Saved entries:
(** The backtracking matcher, in continuation-passing style. *)
Fixpoint run (r : regex) (cur : cursor) (g : option str) (k : cont) : option found :=
  match r with
  | Eps => k cur g
  | Chr p =>
      match rest cur with
      | c :: s' => if p c then k (Cursor (Some c) (S (pos cur)) s') g else None
      | [] => None
      end
  | Cat r1 r2 => run r1 cur g (fun cur' g' => run r2 cur' g' k)
  | Plus p =>
      match rest cur with
      | c :: s' =>
          if p c then greedy p (fun cur' => k cur' g) (Some c) (S (pos cur)) s'
          else None
      | [] => None
      end
  | Star p => greedy p (fun cur' => k cur' g) (prev cur) (pos cur) (rest cur)
  | Group r1 =>
      run r1 cur g
          (fun cur' _ => k cur' (Some (firstn (pos cur' - pos cur) (rest cur))))
  | Ahead r1 =>
      match run r1 cur g (fun _ _ => Some (O, None)) with
      | Some _ => k cur g
      | None => None
      end
  | NotBehind p =>
      match prev cur with
      | Some c => if p c then None else k cur g
      | None => k cur g
      end
  | Bol =>
      match prev cur with
      | Some c => if c =? NL then k cur g else None
      | None => k cur g
      end
  end.

(** [match_at r pv s]: the match of [r] that starts at the head of [s],
    where [pv] is the character of the text just before it. *)
Definition match_at (r : regex) (pv : option codepoint) (s : str) : option found :=
  run r (Cursor pv O s) None (fun cur g => Some (pos cur, g)).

• [PROBLEM REQUIREMENTS] Copy out every line of the data where the word "Some" occurs.

• [EXERCISE ANSWER]
      | c :: s' => if p c then k (Cursor (Some c) (S (pos cur)) s') g else None
          if p c then greedy p (fun cur' => k cur' g) (Some c) (S (pos cur)) s'
          (fun cur' _ => k cur' (Some (firstn (pos cur' - pos cur) (rest cur))))
      match run r1 cur g (fun _ _ => Some (O, None)) with
      | Some _ => k cur g
      | Some c => if p c then None else k cur g
      | Some c => if c =? NL then k cur g else None
  run r (Cursor pv O s) None (fun cur g => Some (pos cur, g)).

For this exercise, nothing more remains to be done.